- [Required action] From the first record to the last, write each one out again exactly.
[Start of Attachment]
(* ===== verification/Writer.v ===== *)
(** * The image writer (src/lib/update/writer.h, writer.cpp)

    Writes one block at a time into a slot, erasing each sector when the first
    write reaches it.  The borrowed span [data_] is modelled by its bytes, which
    its owner leaves alone until the status is terminal. *)

From S2P Require Import Prelude Foundation StateMachine Flash.

Module WriterState.
Inductive State : Set := idle | prepare | erase_wait | program_wait | done | failed.
End WriterState.
#[global] Instance WriterState_eq_dec : EqDecision WriterState.State.
Proof. solve_decision. Defined.
#[export] Instance WriterState_enum : StateEnum WriterState.State := {|
  state_index (s : WriterState.State) := match s with
    | WriterState.idle => 0 | WriterState.prepare => 1 | WriterState.erase_wait => 2
    | WriterState.program_wait => 3 | WriterState.done => 4 | WriterState.failed => 5
    end%nat;
  state_count := 6%nat
|}.

Record Writer := mkWriter {
  machine_ : Machine WriterState.State;
  status_ : Status;
  data_ : list Z;
  word_ : list Z;
  base_ : Z; offset_ : Z; erased_until_ : Z;
  written_ : nat;
  operation_started_ : Time;
  requested_ : bool; cancelled_ : bool
}.
#[export] Instance Writer_eta : RecordEta Writer := fun r =>
  mkWriter (machine_ r) (status_ r) (data_ r) (word_ r) (base_ r) (offset_ r) (erased_until_ r) (written_ r)
    (operation_started_ r) (requested_ r) (cancelled_ r).

Definition new_writer : Writer :=
  mkWriter (initial_machine WriterState.idle) Status.ok [] (replicate 32 0) 0 0 0 0 0 false false.

#[export] Instance Writer_machine D : HasMachine (Writer * D) WriterState.State := {|
  machine w := machine_ (fst w);
  with_machine m w := ((fst w) <| machine_ := m |>, snd w)
|}.
#[export] Instance Writer_machine_laws D : HasMachineLaws (Writer * D) WriterState.State.
Proof. split; [done|done|by intros [[] ?]]. Qed.

Section writer.
Context {D : Type} (F : Flash D) (layout : Layout).

Definition begin (slot offset : Z) (data : list Z) (w : Writer) (d : D) : Status * Writer * D :=
  if status_ w =s? Status.busy then (Status.busy, w, d)
  else if negb (Layout_valid layout) || negb (flash_valid F) || (slot >=? 2) || (length data =? 0)%nat ||
          negb (offset mod write_size layout =? 0) || (offset >=? slot_size layout) ||
          (Z.of_nat (length data) >? slot_size layout - offset)
  then (Status.invalid_argument, w, d)
  else
    let '(polled, d) := flash_poll F d in
    if polled =s? Status.busy then (Status.busy, w, d)
    else
      let w := w <| base_ := sel (slots layout) slot |> <| offset_ := offset |> in
      let w := if offset =? 0 then w <| erased_until_ := 0 |> else w in
      (Status.ok,
       w <| written_ := 0%nat |> <| data_ := data |> <| requested_ := true |> <| cancelled_ := false |>
         <| status_ := Status.busy |>, d).

Definition cancel (w : Writer) : Writer := w <| cancelled_ := true |>.

(** The bytes of the next programming unit. *)
Definition unit_count (w : Writer) : nat :=
  Nat.min (Z.to_nat (write_size layout)) (length (data_ w) - written_ w).

Definition Step (cs : WriterState.State) (p : Writer * D) : WriterState.State * (Writer * D) :=
  let '(w, d) := p in
  match cs with
  | WriterState.idle | WriterState.done | WriterState.failed =>
      if requested_ w then (WriterState.prepare, (w <| requested_ := false |>, d)) else (cs, (w, d))
  | WriterState.prepare =>
      if cancelled_ w then (WriterState.done, (w <| status_ := Status.rejected |>, d))
      else if (written_ w =? length (data_ w))%nat then (WriterState.done, (w <| status_ := Status.ok |>, d))
      else
        let position := u32 (offset_ w + Z.of_nat (written_ w)) in
        let '(result, w, d, ns) :=
          if position >=? erased_until_ w then
            let sector := position - position mod sector_size layout in
            let '(result, d) := flash_erase F d (u32 (base_ w + sector)) in
            (result, w <| erased_until_ := u32 (sector + sector_size layout) |>, d, WriterState.erase_wait)
          else
            let word := blit 0 (sub (data_ w) (written_ w) (unit_count w)) (replicate 32 byte_ff) in
            let w := w <| word_ := word |> in
            let '(result, d) := flash_program F d (u32 (base_ w + position))
                                  (take (Z.to_nat (write_size layout)) (word_ w)) in
            (result, w, d, WriterState.program_wait) in
        let '(t, d) := flash_now F d in
        let w := w <| operation_started_ := t |> in
        if negb (result =s? Status.ok)
        then (WriterState.failed,
              (w <| status_ := if result =s? Status.busy then Status.io_error else result |>, d))
        else (ns, (w, d))
  | WriterState.erase_wait | WriterState.program_wait =>
      let '(result, d) := flash_poll F d in
      let '(result, d) :=
        if result =s? Status.busy then
          let '(t, d) := flash_now F d in
          (if u64 (t - operation_started_ w) >=? operation_timeout layout then Status.timeout else result, d)
        else (result, d) in
      if negb (result =s? Status.busy) then
        if negb (result =s? Status.ok) then (WriterState.failed, (w <| status_ := result |>, d))
        else if cancelled_ w then (WriterState.done, (w <| status_ := Status.rejected |>, d))
        else
          let w := if bool_decide (cs = WriterState.program_wait)
                   then w <| written_ := (written_ w + unit_count w)%nat |> else w in
          (WriterState.prepare, (w, d))
      else (cs, (w, d))
  end.

Definition tick (w : Writer) (d : D) : Writer * D := snd (StateMachine.tick (step_only Step) (w, d)).
End writer.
[End of Attachment]
- [Response to the task]
(* ===== verification/Writer.v ===== *)
(** * The image writer (src/lib/update/writer.h, writer.cpp)

    Writes one block at a time into a slot, erasing each sector when the first
    write reaches it.  The borrowed span [data_] is modelled by its bytes, which
    its owner leaves alone until the status is terminal. *)

From S2P Require Import Prelude Foundation StateMachine Flash.

Module WriterState.
Inductive State : Set := idle | prepare | erase_wait | program_wait | done | failed.
End WriterState.
#[global] Instance WriterState_eq_dec : EqDecision WriterState.State.
Proof. solve_decision. Defined.
#[export] Instance WriterState_enum : StateEnum WriterState.State := {|
  state_index (s : WriterState.State) := match s with
    | WriterState.idle => 0 | WriterState.prepare => 1 | WriterState.erase_wait => 2
    | WriterState.program_wait => 3 | WriterState.done => 4 | WriterState.failed => 5
    end%nat;
  state_count := 6%nat
|}.

Record Writer := mkWriter {
  machine_ : Machine WriterState.State;
  status_ : Status;
  data_ : list Z;
  word_ : list Z;
  base_ : Z; offset_ : Z; erased_until_ : Z;
  written_ : nat;
  operation_started_ : Time;
  requested_ : bool; cancelled_ : bool
}.
#[export] Instance Writer_eta : RecordEta Writer := fun r =>
  mkWriter (machine_ r) (status_ r) (data_ r) (word_ r) (base_ r) (offset_ r) (erased_until_ r) (written_ r)
    (operation_started_ r) (requested_ r) (cancelled_ r).

Definition new_writer : Writer :=
  mkWriter (initial_machine WriterState.idle) Status.ok [] (replicate 32 0) 0 0 0 0 0 false false.

#[export] Instance Writer_machine D : HasMachine (Writer * D) WriterState.State := {|
  machine w := machine_ (fst w);
  with_machine m w := ((fst w) <| machine_ := m |>, snd w)
|}.
#[export] Instance Writer_machine_laws D : HasMachineLaws (Writer * D) WriterState.State.
Proof. split; [done|done|by intros [[] ?]]. Qed.

Section writer.
Context {D : Type} (F : Flash D) (layout : Layout).

Definition begin (slot offset : Z) (data : list Z) (w : Writer) (d : D) : Status * Writer * D :=
  if status_ w =s? Status.busy then (Status.busy, w, d)
  else if negb (Layout_valid layout) || negb (flash_valid F) || (slot >=? 2) || (length data =? 0)%nat ||
          negb (offset mod write_size layout =? 0) || (offset >=? slot_size layout) ||
          (Z.of_nat (length data) >? slot_size layout - offset)
  then (Status.invalid_argument, w, d)
  else
    let '(polled, d) := flash_poll F d in
    if polled =s? Status.busy then (Status.busy, w, d)
    else
      let w := w <| base_ := sel (slots layout) slot |> <| offset_ := offset |> in
      let w := if offset =? 0 then w <| erased_until_ := 0 |> else w in
      (Status.ok,
       w <| written_ := 0%nat |> <| data_ := data |> <| requested_ := true |> <| cancelled_ := false |>
         <| status_ := Status.busy |>, d).

Definition cancel (w : Writer) : Writer := w <| cancelled_ := true |>.

(** The bytes of the next programming unit. *)
Definition unit_count (w : Writer) : nat :=
  Nat.min (Z.to_nat (write_size layout)) (length (data_ w) - written_ w).

Definition Step (cs : WriterState.State) (p : Writer * D) : WriterState.State * (Writer * D) :=
  let '(w, d) := p in
  match cs with
  | WriterState.idle | WriterState.done | WriterState.failed =>
      if requested_ w then (WriterState.prepare, (w <| requested_ := false |>, d)) else (cs, (w, d))
  | WriterState.prepare =>
      if cancelled_ w then (WriterState.done, (w <| status_ := Status.rejected |>, d))
      else if (written_ w =? length (data_ w))%nat then (WriterState.done, (w <| status_ := Status.ok |>, d))
      else
        let position := u32 (offset_ w + Z.of_nat (written_ w)) in
        let '(result, w, d, ns) :=
          if position >=? erased_until_ w then
            let sector := position - position mod sector_size layout in
            let '(result, d) := flash_erase F d (u32 (base_ w + sector)) in
            (result, w <| erased_until_ := u32 (sector + sector_size layout) |>, d, WriterState.erase_wait)
          else
            let word := blit 0 (sub (data_ w) (written_ w) (unit_count w)) (replicate 32 byte_ff) in
            let w := w <| word_ := word |> in
            let '(result, d) := flash_program F d (u32 (base_ w + position))
                                  (take (Z.to_nat (write_size layout)) (word_ w)) in
            (result, w, d, WriterState.program_wait) in
        let '(t, d) := flash_now F d in
        let w := w <| operation_started_ := t |> in
        if negb (result =s? Status.ok)
        then (WriterState.failed,
              (w <| status_ := if result =s? Status.busy then Status.io_error else result |>, d))
        else (ns, (w, d))
  | WriterState.erase_wait | WriterState.program_wait =>
      let '(result, d) := flash_poll F d in
      let '(result, d) :=
        if result =s? Status.busy then
          let '(t, d) := flash_now F d in
          (if u64 (t - operation_started_ w) >=? operation_timeout layout then Status.timeout else result, d)
        else (result, d) in
      if negb (result =s? Status.busy) then
        if negb (result =s? Status.ok) then (WriterState.failed, (w <| status_ := result |>, d))
        else if cancelled_ w then (WriterState.done, (w <| status_ := Status.rejected |>, d))
        else
          let w := if bool_decide (cs = WriterState.program_wait)
                   then w <| written_ := (written_ w + unit_count w)%nat |> else w in
          (WriterState.prepare, (w, d))
      else (cs, (w, d))
  end.

Definition tick (w : Writer) (d : D) : Writer * D := snd (StateMachine.tick (step_only Step) (w, d)).
End writer.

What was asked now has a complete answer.